→ **The task**:
Of the lines below, write out exactly those from the line with "(** JavaScript truthiness" through the line with "Record Serialized : Type", both included, and skip the rest.

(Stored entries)
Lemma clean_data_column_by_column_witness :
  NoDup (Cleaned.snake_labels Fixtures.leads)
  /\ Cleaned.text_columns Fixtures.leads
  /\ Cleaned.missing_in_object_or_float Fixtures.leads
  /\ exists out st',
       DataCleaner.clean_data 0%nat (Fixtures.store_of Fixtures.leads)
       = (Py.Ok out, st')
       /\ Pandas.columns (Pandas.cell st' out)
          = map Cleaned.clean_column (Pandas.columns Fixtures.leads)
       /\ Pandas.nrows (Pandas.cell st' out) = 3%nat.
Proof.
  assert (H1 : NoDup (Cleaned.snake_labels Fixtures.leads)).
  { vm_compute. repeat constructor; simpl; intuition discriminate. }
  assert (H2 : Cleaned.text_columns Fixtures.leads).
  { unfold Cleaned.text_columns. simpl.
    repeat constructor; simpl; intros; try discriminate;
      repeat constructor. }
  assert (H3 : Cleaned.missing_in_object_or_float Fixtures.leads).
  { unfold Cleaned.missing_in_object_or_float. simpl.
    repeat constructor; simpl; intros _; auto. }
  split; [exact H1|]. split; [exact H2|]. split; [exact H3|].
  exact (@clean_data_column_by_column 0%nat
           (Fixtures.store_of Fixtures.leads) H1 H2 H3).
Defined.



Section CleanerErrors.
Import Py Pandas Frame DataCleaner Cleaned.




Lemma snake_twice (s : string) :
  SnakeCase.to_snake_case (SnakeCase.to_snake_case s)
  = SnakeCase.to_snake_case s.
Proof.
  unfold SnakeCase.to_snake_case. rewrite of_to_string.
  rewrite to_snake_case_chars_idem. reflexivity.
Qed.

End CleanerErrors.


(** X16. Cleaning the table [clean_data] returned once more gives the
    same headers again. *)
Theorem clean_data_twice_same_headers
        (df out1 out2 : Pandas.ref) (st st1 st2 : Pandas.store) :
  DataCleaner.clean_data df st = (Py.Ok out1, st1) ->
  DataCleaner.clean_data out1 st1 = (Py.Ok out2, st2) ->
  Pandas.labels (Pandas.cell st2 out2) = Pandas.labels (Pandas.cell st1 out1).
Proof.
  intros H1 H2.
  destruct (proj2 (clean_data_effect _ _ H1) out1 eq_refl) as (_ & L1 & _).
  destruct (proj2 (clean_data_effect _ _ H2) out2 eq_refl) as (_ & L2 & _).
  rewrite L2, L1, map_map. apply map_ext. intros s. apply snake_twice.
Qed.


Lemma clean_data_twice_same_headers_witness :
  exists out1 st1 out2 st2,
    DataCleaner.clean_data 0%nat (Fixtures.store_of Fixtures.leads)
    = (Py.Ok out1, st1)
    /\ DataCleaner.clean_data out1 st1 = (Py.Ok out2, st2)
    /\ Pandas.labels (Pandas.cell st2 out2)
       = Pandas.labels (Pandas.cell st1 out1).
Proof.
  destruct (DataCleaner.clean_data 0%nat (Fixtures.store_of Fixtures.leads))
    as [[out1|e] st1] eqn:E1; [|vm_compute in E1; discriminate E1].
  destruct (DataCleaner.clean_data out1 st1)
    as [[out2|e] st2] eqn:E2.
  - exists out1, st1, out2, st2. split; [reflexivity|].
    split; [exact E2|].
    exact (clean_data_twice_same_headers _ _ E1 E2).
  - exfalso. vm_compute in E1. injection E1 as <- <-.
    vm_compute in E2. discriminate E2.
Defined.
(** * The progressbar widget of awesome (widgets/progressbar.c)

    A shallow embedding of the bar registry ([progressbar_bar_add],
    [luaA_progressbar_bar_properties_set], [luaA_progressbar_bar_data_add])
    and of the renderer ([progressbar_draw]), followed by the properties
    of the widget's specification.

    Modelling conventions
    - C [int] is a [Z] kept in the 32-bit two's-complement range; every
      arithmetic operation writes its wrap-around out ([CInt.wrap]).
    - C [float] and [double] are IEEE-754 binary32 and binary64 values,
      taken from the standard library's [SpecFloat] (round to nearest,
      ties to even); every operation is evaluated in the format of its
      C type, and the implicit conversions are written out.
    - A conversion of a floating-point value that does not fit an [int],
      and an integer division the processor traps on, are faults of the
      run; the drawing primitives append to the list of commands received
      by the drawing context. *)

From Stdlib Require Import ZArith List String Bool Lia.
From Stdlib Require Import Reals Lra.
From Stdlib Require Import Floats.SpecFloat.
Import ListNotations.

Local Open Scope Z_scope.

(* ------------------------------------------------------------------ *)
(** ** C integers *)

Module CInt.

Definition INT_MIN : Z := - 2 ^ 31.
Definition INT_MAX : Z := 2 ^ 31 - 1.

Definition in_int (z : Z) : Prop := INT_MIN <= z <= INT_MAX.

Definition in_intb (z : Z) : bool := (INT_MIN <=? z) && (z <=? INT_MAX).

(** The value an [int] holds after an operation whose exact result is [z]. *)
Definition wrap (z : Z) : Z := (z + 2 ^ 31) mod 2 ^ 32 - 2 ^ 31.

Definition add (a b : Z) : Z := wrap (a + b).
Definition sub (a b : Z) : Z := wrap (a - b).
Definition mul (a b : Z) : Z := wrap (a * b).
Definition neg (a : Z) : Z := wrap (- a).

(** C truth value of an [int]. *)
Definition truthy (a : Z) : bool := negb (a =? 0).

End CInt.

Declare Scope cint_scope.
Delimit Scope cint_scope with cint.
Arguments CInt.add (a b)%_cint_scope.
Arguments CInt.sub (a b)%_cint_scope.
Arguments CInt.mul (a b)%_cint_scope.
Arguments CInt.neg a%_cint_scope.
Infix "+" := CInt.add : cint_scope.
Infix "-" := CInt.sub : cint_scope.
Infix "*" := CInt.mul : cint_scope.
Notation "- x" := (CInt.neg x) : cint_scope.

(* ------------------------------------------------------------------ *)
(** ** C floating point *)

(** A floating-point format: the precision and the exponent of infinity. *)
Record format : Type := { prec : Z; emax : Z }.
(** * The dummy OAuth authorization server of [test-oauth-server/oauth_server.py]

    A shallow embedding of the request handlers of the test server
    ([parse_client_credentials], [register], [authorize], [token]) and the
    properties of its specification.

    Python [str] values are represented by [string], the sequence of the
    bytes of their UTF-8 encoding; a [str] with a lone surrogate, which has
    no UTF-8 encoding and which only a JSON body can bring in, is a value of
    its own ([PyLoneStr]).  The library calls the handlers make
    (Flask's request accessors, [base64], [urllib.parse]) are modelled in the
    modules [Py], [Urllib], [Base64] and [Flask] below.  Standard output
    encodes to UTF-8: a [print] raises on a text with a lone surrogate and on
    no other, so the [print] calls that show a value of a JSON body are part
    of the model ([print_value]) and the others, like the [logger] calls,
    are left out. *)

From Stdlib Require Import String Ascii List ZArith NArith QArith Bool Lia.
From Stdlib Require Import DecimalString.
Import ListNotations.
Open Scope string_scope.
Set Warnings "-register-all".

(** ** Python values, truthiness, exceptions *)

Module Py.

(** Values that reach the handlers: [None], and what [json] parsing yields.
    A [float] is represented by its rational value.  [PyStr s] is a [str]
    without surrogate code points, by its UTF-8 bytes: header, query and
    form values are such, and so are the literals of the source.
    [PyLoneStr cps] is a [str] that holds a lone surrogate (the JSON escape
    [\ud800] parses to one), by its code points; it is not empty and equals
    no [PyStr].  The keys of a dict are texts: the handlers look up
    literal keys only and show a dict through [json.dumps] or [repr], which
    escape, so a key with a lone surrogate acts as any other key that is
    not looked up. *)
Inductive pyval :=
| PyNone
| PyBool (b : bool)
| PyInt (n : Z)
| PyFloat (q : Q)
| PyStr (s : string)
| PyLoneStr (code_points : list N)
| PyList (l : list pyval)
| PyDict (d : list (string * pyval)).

* * *

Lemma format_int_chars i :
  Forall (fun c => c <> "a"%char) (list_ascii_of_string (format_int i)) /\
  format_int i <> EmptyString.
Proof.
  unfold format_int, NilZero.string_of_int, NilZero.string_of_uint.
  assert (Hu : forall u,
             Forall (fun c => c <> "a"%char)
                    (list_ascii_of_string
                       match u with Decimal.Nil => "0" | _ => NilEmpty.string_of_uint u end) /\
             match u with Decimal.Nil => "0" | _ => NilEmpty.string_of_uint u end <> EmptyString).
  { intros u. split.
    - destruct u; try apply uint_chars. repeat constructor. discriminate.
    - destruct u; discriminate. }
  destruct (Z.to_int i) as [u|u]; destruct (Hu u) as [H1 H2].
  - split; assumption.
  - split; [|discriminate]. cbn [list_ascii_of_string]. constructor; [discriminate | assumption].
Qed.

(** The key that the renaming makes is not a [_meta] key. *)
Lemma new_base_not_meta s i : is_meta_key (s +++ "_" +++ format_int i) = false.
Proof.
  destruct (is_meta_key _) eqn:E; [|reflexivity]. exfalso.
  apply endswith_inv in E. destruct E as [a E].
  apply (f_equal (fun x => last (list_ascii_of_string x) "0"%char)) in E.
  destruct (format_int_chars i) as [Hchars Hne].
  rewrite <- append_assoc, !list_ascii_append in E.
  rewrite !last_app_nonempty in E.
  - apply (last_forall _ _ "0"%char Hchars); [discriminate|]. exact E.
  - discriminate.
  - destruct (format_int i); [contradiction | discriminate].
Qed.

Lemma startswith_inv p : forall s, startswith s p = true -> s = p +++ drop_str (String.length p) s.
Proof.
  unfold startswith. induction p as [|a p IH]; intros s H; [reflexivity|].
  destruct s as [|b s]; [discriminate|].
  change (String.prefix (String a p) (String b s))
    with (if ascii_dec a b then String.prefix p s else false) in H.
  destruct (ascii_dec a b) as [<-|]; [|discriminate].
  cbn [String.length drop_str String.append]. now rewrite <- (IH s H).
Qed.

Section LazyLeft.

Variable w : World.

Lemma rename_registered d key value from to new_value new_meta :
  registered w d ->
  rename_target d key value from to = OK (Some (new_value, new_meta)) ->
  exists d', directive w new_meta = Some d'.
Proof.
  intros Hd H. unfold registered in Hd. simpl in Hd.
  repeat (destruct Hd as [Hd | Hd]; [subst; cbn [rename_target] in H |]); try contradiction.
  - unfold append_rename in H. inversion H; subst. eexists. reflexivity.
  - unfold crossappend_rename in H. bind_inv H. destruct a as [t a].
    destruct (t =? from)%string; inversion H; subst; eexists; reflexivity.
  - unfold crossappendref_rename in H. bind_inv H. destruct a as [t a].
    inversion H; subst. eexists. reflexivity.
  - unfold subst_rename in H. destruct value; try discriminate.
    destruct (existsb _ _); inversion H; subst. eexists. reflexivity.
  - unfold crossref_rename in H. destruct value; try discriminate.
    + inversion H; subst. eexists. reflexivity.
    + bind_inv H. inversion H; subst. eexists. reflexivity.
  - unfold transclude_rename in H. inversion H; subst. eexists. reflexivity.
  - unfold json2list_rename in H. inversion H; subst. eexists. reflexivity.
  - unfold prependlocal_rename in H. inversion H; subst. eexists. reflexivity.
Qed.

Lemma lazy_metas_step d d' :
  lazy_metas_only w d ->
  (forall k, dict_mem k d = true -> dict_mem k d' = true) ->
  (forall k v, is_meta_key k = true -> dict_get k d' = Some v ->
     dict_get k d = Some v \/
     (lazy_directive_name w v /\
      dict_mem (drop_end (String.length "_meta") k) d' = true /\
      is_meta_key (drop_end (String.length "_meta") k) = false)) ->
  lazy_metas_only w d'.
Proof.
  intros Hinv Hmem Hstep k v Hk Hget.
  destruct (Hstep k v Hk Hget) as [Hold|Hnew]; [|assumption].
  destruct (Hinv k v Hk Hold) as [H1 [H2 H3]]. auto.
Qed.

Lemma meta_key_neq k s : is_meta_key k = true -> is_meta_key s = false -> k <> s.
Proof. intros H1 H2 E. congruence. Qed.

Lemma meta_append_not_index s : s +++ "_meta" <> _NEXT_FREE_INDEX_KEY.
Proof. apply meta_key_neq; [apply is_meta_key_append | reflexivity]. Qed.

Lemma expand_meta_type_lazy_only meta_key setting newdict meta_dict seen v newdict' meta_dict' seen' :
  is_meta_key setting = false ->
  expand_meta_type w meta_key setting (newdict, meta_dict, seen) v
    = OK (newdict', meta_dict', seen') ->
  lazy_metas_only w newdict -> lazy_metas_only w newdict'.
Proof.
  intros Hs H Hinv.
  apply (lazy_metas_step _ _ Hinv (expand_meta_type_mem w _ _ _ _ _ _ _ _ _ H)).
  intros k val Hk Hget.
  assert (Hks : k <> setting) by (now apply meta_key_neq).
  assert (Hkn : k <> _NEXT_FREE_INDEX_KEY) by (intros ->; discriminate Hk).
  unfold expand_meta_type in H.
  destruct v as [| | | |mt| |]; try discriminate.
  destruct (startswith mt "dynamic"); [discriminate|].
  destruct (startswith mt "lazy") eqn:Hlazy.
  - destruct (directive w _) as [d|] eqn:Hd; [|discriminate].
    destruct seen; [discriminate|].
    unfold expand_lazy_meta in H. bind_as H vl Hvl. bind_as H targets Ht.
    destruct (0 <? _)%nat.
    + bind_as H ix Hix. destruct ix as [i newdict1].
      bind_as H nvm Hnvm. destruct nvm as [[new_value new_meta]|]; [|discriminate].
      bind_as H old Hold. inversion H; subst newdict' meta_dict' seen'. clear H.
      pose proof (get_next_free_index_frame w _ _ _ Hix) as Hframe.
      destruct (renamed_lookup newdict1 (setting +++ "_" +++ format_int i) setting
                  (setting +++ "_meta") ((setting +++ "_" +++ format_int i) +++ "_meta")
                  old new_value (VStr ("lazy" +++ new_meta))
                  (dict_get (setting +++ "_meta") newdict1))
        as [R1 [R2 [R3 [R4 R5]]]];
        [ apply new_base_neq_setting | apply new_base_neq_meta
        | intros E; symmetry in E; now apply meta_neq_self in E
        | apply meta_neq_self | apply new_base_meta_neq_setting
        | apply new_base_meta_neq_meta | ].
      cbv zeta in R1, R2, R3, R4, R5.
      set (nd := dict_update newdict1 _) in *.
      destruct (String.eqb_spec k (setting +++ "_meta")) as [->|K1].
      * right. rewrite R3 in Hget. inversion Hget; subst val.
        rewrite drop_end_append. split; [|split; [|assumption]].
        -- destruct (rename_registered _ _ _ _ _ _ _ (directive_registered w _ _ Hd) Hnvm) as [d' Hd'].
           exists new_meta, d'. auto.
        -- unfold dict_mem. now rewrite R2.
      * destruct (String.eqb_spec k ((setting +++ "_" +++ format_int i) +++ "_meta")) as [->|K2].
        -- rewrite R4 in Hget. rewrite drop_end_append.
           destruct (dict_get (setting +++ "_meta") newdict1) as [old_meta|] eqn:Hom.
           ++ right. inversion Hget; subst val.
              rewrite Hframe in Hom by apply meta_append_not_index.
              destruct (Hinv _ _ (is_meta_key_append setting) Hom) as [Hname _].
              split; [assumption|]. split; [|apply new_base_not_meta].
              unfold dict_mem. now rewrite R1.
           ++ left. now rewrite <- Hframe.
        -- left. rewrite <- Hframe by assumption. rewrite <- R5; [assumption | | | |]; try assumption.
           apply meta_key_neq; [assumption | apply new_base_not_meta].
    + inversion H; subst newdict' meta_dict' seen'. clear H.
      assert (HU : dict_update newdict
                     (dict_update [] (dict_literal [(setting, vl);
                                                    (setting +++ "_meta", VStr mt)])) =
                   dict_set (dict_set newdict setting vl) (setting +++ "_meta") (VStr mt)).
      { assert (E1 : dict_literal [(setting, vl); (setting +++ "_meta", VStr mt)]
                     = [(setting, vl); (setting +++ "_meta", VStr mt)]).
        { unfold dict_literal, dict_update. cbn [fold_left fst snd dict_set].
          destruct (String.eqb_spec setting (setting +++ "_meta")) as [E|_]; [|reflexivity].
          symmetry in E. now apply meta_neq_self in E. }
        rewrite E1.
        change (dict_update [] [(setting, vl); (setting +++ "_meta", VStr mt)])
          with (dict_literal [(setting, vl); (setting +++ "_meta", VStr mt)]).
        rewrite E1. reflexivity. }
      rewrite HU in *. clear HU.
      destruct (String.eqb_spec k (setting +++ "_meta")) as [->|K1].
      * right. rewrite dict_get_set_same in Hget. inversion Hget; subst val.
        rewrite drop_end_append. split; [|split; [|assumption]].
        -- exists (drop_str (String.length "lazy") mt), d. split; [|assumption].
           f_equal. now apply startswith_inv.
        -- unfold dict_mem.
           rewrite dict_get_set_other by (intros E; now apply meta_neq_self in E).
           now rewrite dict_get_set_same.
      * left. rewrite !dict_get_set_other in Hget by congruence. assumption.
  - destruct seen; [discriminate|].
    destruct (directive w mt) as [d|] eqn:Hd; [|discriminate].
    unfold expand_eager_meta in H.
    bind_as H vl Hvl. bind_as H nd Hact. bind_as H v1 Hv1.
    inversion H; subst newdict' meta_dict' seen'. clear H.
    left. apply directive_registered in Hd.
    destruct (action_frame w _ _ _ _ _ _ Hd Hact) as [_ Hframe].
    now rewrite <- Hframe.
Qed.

* * *

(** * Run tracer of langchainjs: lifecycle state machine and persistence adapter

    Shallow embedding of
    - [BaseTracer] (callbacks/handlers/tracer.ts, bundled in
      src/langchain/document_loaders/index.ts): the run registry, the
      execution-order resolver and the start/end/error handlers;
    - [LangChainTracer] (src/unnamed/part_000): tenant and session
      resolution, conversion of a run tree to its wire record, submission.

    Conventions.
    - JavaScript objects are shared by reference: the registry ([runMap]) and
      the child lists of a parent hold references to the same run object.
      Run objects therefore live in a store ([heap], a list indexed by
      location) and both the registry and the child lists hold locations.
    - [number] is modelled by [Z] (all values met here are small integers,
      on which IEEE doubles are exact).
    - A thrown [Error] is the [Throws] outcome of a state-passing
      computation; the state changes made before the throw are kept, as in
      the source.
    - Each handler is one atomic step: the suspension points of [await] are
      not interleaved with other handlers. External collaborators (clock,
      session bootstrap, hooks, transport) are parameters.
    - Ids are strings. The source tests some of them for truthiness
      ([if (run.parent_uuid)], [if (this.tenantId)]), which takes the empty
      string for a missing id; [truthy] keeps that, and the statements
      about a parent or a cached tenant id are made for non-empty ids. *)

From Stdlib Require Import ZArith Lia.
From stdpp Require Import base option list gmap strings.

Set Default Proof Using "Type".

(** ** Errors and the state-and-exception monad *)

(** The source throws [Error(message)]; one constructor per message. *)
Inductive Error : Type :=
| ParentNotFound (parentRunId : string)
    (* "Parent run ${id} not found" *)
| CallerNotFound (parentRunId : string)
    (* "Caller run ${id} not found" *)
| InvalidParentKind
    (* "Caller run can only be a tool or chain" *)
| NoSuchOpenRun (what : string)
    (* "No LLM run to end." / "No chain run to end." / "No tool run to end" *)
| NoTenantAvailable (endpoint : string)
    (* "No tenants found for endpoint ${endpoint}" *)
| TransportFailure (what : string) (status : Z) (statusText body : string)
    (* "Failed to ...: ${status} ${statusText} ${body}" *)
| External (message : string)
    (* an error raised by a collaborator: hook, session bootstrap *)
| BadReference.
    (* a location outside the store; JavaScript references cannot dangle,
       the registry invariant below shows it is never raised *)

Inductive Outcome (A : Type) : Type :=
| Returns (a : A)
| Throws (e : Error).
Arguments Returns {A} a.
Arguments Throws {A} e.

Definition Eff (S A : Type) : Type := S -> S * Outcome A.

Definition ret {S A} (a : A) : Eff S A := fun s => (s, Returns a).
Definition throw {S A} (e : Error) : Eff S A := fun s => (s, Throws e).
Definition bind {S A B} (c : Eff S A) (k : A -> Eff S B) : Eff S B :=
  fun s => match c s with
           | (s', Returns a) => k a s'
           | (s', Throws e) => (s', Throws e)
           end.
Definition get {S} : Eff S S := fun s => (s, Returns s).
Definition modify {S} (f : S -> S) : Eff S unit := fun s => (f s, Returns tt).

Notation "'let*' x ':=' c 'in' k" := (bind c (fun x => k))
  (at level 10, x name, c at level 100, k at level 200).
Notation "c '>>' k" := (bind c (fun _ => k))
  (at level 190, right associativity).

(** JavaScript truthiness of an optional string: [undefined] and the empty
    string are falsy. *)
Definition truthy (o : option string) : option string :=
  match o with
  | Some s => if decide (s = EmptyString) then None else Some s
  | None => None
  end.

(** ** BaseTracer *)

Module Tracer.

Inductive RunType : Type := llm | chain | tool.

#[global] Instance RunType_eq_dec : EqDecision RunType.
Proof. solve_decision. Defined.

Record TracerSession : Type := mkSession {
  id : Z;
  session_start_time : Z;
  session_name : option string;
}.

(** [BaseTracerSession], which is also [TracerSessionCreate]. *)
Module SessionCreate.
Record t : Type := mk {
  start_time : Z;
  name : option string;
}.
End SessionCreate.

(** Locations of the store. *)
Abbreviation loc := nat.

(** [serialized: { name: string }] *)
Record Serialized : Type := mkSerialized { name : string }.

→ **Result below**:
(** JavaScript truthiness of an optional string: [undefined] and the empty
    string are falsy. *)
Definition truthy (o : option string) : option string :=
  match o with
  | Some s => if decide (s = EmptyString) then None else Some s
  | None => None
  end.

(** ** BaseTracer *)

Module Tracer.

Inductive RunType : Type := llm | chain | tool.

#[global] Instance RunType_eq_dec : EqDecision RunType.
Proof. solve_decision. Defined.

Record TracerSession : Type := mkSession {
  id : Z;
  session_start_time : Z;
  session_name : option string;
}.

(** [BaseTracerSession], which is also [TracerSessionCreate]. *)
Module SessionCreate.
Record t : Type := mk {
  start_time : Z;
  name : option string;
}.
End SessionCreate.

(** Locations of the store. *)
Abbreviation loc := nat.

(** [serialized: { name: string }] *)
Record Serialized : Type := mkSerialized { name : string }.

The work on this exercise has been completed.